▼▼▼
(** * AI Image Enhancer: prompt compiler, preview filter, enhancement client
      and application state controller

    A shallow embedding of the TypeScript sources

      - [App.tsx]  (the controller: state, handlers, prompt construction,
        download, and the conditions under which each control is rendered),
      - [services/geminiService.ts]  (the enhancement client),
      - [components/ImageComparator.tsx]  (the preview filter),

    followed by the properties of the specification, each settled against
    these definitions.

    Conventions.  JavaScript numbers that come from the range sliders are
    integers and are modelled as [Z]; [toString] is the decimal rendering a
    template literal performs on such a number (valid below 10^21, where
    JavaScript switches to exponent notation).  A [string | null] state
    variable is an [option string]; JavaScript truthiness of such a value is
    [truthy].  The asynchronous call to the remote model is an explicit
    effect: a program is a tree whose nodes are the remote calls, and the
    controller keeps the suspended continuations of the requests in flight. *)

From Stdlib Require Import ZArith String Ascii List Bool Lia.
From Stdlib Require Import DecimalString DecimalPos DecimalZ.
Import ListNotations.

Open Scope string_scope.
Open Scope Z_scope.

(* ================================================================== *)
(** * JavaScript string primitives used by the sources *)
(* ================================================================== *)

Module Js.

(** [`${n}`] for an integer-valued number. *)
Definition toString (n : Z) : string :=
  NilZero.string_of_int (Z.to_int n).

(** [`${v}`] for an optional string property: [undefined] prints as such. *)
Definition show (v : option string) : string :=
  match v with
  | Some s => s
  | None => "undefined"
  end.

(** Truthiness of a [string | null] value: [null] and [""] are falsy. *)
Definition truthy (v : option string) : bool :=
  match v with
  | Some s => negb (String.eqb s "")
  | None => false
  end.

(** [hay.includes(needle)]. *)
Fixpoint includes (needle hay : string) : bool :=
  String.prefix needle hay ||
  match hay with
  | EmptyString => false
  | String _ rest => includes needle rest
  end.

(** [s.split(sep)] for a one-character separator. *)
Fixpoint splitOn (sep : ascii) (s : string) : list string :=
  match s with
  | EmptyString => [EmptyString]
  | String c rest =>
      if Ascii.eqb c sep then EmptyString :: splitOn sep rest
      else match splitOn sep rest with
           | [] => [String c EmptyString]
           | hd :: tl => String c hd :: tl
           end
  end.

(** [xs[i]], [undefined] out of range. *)
Definition at_ {A : Type} (xs : list A) (i : nat) : option A := nth_error xs i.

(** [xs.find(p)]. *)
Definition find {A : Type} (p : A -> bool) (xs : list A) : option A :=
  List.find p xs.

(** Occurrence test for one character. *)
Fixpoint hasChar (c : ascii) (s : string) : bool :=
  match s with
  | EmptyString => false
  | String d rest => Ascii.eqb d c || hasChar c rest
  end.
▲▲▲
#### [Required action]
Beginning with the first line of the records above, reproduce each line exactly, ending at the line that contains "range sliders are", and leave out everything else.

#### [Answer for the task]
(** * AI Image Enhancer: prompt compiler, preview filter, enhancement client
      and application state controller

    A shallow embedding of the TypeScript sources

      - [App.tsx]  (the controller: state, handlers, prompt construction,
        download, and the conditions under which each control is rendered),
      - [services/geminiService.ts]  (the enhancement client),
      - [components/ImageComparator.tsx]  (the preview filter),

    followed by the properties of the specification, each settled against
    these definitions.

    Conventions.  JavaScript numbers that come from the range sliders are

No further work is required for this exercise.